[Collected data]
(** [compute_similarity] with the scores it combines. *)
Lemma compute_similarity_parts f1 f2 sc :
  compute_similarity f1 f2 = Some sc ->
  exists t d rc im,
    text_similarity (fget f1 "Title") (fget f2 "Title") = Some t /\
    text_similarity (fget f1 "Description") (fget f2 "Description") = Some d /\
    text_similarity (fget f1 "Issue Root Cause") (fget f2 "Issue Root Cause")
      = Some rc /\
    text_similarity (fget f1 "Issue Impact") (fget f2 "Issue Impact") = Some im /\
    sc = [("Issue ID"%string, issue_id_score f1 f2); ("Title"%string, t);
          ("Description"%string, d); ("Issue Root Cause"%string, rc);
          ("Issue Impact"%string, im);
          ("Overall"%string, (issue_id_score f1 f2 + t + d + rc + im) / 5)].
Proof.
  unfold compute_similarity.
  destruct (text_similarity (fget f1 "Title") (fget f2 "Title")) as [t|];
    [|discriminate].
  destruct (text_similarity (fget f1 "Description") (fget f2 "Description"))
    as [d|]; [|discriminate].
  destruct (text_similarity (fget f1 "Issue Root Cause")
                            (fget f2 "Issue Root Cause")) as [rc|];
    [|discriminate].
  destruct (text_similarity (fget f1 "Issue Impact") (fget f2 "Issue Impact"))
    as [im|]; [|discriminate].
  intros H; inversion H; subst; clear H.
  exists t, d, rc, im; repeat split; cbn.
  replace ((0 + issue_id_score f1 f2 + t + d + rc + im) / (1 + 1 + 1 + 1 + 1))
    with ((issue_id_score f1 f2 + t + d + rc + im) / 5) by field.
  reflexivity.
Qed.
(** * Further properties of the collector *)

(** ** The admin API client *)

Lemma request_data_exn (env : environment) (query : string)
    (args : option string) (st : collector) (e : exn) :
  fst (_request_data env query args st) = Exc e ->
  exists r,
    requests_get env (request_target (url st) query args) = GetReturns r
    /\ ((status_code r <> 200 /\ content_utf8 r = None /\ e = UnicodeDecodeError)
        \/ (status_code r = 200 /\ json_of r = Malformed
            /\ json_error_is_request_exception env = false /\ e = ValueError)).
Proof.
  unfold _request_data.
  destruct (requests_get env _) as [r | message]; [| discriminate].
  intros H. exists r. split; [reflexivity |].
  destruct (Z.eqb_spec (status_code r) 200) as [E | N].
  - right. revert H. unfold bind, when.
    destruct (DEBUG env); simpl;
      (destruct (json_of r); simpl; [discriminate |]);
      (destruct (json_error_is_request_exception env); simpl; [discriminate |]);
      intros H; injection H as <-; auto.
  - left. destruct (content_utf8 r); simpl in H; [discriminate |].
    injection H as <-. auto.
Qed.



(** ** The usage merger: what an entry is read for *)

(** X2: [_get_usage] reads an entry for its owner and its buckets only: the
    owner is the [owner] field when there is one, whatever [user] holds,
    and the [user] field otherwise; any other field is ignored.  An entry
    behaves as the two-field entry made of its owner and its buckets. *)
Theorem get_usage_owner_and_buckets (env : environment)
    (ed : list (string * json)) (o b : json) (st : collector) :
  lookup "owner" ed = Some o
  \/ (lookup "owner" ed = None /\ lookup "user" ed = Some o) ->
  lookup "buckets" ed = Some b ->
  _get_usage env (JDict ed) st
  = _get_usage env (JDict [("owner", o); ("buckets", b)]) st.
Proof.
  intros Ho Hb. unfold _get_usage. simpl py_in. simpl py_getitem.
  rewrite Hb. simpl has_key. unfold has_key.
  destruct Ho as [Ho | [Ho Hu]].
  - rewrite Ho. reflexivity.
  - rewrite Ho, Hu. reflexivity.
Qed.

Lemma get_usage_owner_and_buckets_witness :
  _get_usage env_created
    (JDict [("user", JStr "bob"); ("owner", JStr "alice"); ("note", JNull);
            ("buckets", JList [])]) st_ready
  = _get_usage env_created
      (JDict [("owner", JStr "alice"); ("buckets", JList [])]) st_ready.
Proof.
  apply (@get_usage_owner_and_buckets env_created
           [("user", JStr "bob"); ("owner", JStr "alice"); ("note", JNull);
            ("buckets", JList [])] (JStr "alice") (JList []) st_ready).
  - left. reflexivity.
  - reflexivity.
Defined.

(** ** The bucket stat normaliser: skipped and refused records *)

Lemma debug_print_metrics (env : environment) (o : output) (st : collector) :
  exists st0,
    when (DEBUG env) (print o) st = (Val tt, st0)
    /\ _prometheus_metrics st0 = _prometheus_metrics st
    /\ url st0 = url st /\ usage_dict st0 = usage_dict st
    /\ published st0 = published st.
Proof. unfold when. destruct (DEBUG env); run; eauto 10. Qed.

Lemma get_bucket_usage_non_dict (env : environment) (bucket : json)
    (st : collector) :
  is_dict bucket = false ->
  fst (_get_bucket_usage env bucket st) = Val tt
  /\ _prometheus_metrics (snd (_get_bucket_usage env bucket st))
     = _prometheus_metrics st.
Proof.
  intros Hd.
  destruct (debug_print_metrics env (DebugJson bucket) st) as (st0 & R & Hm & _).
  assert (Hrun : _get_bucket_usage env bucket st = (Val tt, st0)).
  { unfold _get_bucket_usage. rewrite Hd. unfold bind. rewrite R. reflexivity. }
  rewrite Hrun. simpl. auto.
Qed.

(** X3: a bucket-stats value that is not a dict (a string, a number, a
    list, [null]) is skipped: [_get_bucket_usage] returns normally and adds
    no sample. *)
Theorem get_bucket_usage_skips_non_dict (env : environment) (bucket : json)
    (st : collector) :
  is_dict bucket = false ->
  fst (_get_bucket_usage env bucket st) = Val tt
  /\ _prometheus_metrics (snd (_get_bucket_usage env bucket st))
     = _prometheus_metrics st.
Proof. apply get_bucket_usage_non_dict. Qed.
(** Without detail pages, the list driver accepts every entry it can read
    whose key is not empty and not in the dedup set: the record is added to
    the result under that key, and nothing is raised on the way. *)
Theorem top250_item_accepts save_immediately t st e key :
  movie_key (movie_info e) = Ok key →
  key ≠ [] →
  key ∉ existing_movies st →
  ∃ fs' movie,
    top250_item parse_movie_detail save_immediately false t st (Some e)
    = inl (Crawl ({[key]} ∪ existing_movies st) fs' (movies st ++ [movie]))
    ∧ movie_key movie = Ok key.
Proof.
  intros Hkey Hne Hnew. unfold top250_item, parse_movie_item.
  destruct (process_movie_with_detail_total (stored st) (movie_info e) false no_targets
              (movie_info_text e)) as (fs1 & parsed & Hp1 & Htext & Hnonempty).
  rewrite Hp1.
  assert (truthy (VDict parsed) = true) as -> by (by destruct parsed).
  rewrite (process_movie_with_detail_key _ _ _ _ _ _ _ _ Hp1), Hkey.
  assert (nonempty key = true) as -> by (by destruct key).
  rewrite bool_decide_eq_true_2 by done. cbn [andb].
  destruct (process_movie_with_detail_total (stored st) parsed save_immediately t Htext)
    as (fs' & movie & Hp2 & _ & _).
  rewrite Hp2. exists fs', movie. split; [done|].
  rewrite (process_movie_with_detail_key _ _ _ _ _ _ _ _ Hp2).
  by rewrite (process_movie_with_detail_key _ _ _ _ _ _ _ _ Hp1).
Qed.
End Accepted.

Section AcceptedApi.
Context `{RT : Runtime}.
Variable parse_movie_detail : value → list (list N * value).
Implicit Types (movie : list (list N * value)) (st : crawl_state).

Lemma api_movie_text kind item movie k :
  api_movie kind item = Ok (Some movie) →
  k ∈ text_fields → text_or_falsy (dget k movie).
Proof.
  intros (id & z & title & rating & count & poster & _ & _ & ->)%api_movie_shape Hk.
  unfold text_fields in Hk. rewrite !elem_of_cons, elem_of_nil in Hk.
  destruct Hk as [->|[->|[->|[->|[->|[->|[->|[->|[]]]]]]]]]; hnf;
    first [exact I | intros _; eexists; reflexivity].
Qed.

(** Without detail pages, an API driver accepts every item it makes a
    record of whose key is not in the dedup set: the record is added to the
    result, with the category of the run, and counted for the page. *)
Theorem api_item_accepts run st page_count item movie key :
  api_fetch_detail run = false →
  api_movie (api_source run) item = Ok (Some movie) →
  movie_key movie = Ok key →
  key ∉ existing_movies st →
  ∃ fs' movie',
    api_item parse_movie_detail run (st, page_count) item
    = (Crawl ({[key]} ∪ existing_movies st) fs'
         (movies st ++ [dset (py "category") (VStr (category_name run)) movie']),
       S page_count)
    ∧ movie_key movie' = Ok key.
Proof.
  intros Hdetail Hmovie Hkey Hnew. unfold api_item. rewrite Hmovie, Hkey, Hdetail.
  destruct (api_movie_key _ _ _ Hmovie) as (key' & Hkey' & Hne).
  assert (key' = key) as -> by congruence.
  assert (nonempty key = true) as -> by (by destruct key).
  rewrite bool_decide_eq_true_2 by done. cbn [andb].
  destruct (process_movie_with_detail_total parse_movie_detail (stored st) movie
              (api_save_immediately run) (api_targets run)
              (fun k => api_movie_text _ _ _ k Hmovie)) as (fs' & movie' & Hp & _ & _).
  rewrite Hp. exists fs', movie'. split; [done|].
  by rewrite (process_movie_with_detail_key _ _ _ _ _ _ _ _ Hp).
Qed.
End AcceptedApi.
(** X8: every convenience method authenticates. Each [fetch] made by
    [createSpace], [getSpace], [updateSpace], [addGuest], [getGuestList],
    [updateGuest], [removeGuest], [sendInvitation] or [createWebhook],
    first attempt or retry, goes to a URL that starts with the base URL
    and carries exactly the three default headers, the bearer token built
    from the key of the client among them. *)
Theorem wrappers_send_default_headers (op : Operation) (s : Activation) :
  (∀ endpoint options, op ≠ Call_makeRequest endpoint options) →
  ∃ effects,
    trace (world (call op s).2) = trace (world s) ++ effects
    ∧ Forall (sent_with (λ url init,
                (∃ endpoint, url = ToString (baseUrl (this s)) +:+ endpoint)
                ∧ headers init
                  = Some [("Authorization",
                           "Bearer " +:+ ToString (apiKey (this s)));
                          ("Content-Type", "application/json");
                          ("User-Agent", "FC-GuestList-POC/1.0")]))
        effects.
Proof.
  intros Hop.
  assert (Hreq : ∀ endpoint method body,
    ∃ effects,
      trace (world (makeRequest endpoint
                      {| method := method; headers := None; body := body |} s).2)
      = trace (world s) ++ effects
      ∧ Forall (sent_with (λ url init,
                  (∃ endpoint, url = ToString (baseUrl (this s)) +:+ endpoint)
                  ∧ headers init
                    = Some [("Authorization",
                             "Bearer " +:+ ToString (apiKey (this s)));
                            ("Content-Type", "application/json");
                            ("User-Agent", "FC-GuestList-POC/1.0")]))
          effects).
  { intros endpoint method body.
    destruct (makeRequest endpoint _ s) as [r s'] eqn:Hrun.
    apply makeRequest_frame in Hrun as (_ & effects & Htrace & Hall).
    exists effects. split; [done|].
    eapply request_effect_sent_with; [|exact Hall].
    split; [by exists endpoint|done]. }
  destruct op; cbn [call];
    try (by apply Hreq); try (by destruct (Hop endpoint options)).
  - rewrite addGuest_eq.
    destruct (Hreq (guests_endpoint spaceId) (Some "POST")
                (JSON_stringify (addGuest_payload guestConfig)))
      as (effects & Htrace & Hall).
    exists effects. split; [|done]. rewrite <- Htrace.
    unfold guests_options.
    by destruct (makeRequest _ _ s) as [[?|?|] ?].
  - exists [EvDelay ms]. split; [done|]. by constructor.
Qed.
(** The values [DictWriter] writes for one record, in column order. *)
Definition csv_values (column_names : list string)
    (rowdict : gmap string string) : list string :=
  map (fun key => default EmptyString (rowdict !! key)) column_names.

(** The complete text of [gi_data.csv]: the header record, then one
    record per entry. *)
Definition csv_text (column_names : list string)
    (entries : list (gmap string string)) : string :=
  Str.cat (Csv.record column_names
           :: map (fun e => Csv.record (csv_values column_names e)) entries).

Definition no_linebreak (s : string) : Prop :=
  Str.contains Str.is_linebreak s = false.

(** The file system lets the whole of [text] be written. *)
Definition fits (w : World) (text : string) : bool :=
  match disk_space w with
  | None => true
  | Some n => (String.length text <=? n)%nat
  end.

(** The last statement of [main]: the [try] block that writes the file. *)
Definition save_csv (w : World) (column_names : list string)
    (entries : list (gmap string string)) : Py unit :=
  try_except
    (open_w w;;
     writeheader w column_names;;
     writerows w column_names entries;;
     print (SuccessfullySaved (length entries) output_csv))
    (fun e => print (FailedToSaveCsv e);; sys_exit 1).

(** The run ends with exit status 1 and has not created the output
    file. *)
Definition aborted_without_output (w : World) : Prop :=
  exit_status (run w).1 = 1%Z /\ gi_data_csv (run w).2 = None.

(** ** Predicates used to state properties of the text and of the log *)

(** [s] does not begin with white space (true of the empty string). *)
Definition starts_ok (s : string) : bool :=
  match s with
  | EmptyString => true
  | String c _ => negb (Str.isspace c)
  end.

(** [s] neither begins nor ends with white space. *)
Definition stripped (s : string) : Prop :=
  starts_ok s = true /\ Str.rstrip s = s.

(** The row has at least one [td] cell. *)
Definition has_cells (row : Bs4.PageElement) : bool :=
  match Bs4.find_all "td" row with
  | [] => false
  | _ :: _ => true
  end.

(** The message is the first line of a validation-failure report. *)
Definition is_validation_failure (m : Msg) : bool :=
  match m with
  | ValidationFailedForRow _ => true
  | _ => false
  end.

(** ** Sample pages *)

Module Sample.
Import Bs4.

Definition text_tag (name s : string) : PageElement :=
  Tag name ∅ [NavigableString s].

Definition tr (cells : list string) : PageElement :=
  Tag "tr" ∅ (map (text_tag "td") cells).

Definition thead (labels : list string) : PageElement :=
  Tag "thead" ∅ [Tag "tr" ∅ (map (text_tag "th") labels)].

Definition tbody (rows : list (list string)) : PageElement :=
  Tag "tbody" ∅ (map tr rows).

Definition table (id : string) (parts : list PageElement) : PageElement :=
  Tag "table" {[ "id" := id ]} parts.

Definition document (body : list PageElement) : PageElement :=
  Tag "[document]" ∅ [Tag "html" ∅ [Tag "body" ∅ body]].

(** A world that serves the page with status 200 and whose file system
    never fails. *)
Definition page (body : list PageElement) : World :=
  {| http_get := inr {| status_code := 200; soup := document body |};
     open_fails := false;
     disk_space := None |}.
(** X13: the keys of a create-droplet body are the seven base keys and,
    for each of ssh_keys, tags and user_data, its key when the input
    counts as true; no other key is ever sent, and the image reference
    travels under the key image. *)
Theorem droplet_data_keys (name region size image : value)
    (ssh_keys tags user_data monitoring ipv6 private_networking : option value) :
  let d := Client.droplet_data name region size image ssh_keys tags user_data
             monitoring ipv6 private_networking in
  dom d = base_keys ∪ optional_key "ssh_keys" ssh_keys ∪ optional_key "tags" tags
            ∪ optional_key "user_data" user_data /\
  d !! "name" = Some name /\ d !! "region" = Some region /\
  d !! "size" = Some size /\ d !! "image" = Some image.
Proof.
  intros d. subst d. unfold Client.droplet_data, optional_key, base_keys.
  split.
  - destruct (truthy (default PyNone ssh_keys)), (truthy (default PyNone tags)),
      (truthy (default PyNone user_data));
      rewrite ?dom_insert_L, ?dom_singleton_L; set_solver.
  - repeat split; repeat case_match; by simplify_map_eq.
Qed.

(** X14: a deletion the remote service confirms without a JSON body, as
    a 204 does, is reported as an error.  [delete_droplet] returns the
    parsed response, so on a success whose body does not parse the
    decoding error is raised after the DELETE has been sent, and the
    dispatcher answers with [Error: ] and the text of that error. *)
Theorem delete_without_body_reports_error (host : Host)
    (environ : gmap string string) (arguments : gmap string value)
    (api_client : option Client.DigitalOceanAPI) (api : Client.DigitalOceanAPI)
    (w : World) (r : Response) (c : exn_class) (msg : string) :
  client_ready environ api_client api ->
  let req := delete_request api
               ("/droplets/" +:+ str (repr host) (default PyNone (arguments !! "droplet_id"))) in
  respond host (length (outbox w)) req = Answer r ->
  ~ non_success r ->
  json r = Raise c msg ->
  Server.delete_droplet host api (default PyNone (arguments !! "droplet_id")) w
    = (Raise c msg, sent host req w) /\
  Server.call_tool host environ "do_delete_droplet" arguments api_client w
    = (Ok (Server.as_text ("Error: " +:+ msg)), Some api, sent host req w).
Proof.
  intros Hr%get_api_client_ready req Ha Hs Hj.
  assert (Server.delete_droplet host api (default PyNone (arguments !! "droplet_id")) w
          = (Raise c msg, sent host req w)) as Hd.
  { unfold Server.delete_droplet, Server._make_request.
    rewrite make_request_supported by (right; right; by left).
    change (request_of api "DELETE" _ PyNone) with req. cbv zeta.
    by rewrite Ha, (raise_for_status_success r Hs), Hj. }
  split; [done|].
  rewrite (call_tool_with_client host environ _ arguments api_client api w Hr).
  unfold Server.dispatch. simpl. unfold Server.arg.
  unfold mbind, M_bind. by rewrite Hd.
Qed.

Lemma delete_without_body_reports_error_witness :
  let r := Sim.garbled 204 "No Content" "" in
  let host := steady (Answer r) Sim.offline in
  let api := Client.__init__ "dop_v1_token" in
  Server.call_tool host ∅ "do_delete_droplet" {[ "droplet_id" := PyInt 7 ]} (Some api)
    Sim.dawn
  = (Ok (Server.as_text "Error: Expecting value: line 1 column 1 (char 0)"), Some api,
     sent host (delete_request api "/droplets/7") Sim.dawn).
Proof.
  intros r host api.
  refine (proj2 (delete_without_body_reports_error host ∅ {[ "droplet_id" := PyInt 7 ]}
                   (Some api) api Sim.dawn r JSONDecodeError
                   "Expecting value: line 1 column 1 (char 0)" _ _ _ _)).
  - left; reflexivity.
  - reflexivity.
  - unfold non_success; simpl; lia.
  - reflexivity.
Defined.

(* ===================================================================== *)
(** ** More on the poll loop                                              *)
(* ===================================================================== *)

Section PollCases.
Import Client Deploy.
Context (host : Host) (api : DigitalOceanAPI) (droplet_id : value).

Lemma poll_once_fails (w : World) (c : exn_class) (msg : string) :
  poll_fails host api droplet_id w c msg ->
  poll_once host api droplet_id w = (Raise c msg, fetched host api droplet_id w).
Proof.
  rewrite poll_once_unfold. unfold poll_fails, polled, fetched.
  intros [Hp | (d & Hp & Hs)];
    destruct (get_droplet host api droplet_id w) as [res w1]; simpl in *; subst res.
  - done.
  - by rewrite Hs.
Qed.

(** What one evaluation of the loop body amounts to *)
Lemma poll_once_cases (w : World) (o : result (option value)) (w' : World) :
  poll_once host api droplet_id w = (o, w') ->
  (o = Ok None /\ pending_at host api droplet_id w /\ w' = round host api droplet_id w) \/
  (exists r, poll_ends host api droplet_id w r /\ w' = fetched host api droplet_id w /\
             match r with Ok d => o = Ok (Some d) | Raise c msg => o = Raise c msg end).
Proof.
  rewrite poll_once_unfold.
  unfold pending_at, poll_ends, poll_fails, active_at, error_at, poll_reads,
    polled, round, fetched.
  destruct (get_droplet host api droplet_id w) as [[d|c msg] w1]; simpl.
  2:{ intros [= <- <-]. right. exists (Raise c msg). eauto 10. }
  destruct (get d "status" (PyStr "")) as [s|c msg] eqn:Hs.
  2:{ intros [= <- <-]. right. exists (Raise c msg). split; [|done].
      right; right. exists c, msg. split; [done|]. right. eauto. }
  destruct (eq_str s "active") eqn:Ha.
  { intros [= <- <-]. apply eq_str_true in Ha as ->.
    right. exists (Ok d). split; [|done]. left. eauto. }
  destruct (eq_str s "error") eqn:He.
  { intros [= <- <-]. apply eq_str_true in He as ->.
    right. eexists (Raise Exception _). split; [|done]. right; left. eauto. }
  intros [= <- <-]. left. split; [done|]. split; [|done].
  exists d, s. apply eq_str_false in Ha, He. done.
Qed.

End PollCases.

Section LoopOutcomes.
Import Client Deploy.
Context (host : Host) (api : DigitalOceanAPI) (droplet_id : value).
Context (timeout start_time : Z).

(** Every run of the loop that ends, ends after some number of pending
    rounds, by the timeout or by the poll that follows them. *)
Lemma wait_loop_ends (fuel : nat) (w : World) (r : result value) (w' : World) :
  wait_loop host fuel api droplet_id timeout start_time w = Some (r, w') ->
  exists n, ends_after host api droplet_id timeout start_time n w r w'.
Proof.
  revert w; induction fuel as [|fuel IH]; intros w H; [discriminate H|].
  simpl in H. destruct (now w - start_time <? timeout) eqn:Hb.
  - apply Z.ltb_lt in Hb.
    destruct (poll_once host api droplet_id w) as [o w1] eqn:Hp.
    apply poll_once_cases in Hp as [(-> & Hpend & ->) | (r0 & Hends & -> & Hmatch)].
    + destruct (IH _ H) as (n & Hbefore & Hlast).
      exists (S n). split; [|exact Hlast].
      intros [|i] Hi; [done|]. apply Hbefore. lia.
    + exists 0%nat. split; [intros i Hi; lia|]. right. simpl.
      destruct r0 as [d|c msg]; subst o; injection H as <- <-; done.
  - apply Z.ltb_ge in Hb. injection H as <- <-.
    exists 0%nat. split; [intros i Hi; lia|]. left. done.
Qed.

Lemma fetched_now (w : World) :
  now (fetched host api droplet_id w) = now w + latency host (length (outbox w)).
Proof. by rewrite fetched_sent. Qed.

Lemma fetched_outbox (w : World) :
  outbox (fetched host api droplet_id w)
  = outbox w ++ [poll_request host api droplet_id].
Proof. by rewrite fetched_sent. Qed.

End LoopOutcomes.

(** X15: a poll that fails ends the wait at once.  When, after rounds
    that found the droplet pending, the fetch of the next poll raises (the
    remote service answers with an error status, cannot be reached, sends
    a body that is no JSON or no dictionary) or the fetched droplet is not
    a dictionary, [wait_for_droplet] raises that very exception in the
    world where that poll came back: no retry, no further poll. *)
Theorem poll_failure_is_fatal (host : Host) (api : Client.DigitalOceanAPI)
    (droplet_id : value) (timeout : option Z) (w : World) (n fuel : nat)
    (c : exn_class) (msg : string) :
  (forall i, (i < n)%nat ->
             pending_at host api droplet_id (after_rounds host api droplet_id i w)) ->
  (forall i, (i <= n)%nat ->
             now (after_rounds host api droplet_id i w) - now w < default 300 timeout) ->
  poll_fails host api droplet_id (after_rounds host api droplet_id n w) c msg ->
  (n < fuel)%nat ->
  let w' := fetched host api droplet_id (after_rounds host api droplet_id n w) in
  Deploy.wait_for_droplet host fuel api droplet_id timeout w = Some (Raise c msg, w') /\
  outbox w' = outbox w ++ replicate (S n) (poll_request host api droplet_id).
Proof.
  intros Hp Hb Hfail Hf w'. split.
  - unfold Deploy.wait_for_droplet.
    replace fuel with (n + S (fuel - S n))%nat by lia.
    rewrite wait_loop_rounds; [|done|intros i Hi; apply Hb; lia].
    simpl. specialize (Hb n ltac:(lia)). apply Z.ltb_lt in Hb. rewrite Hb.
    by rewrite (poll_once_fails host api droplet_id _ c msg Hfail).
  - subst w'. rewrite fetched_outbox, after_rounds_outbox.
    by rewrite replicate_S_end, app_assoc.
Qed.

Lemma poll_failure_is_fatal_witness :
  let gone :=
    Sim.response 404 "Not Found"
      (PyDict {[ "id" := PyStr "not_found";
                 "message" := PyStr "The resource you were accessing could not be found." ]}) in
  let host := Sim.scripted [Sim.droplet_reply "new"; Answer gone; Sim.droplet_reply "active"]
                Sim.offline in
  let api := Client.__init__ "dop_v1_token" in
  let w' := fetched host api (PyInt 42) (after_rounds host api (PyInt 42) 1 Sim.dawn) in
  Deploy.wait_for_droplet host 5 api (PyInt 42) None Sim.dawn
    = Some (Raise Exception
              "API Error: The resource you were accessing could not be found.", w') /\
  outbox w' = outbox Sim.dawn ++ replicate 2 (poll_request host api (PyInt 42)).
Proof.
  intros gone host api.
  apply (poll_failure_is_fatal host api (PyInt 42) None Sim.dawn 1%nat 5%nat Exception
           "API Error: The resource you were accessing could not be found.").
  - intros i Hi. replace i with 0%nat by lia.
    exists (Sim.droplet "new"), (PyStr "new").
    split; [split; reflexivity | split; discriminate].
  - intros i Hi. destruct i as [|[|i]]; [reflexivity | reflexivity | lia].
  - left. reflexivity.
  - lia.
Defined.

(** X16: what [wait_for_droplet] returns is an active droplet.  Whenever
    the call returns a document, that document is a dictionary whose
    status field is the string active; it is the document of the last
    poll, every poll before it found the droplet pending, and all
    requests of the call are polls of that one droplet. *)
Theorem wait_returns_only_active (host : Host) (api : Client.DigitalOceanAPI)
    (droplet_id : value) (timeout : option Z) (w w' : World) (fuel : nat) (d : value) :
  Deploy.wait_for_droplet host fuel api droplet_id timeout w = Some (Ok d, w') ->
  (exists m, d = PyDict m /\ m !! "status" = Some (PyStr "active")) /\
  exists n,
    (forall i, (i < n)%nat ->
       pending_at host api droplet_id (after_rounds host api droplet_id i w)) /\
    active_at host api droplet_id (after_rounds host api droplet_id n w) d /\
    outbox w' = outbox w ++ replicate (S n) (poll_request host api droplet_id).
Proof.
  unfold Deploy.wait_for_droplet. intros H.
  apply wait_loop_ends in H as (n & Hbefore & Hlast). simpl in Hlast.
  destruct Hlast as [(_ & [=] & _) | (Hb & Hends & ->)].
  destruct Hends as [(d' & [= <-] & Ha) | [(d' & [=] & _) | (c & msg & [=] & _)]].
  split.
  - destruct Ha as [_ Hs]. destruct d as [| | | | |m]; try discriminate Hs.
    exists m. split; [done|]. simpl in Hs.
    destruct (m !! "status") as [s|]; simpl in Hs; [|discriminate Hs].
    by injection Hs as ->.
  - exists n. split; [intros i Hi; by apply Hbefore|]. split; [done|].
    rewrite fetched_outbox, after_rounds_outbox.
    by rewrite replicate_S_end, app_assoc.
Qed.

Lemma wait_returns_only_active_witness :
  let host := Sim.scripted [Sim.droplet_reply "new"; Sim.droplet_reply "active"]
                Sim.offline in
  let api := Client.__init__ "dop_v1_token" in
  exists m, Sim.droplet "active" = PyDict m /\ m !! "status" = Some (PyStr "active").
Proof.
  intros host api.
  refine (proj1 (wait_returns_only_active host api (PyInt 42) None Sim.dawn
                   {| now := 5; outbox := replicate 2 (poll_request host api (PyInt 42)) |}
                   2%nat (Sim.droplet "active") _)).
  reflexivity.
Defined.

# YOUR ASSIGNMENT
Copy out the lines above exactly, beginning at the one that contains "rewrite Hp2. exists" and ending at the one that contains "S page_count)".

# SOLVED EXERCISE
  rewrite Hp2. exists fs', movie. split; [done|].
  rewrite (process_movie_with_detail_key _ _ _ _ _ _ _ _ Hp2).
  by rewrite (process_movie_with_detail_key _ _ _ _ _ _ _ _ Hp1).
Qed.
End Accepted.

Section AcceptedApi.
Context `{RT : Runtime}.
Variable parse_movie_detail : value → list (list N * value).
Implicit Types (movie : list (list N * value)) (st : crawl_state).

Lemma api_movie_text kind item movie k :
  api_movie kind item = Ok (Some movie) →
  k ∈ text_fields → text_or_falsy (dget k movie).
Proof.
  intros (id & z & title & rating & count & poster & _ & _ & ->)%api_movie_shape Hk.
  unfold text_fields in Hk. rewrite !elem_of_cons, elem_of_nil in Hk.
  destruct Hk as [->|[->|[->|[->|[->|[->|[->|[->|[]]]]]]]]]; hnf;
    first [exact I | intros _; eexists; reflexivity].
Qed.

(** Without detail pages, an API driver accepts every item it makes a
    record of whose key is not in the dedup set: the record is added to the
    result, with the category of the run, and counted for the page. *)
Theorem api_item_accepts run st page_count item movie key :
  api_fetch_detail run = false →
  api_movie (api_source run) item = Ok (Some movie) →
  movie_key movie = Ok key →
  key ∉ existing_movies st →
  ∃ fs' movie',
    api_item parse_movie_detail run (st, page_count) item
    = (Crawl ({[key]} ∪ existing_movies st) fs'
         (movies st ++ [dset (py "category") (VStr (category_name run)) movie']),
       S page_count)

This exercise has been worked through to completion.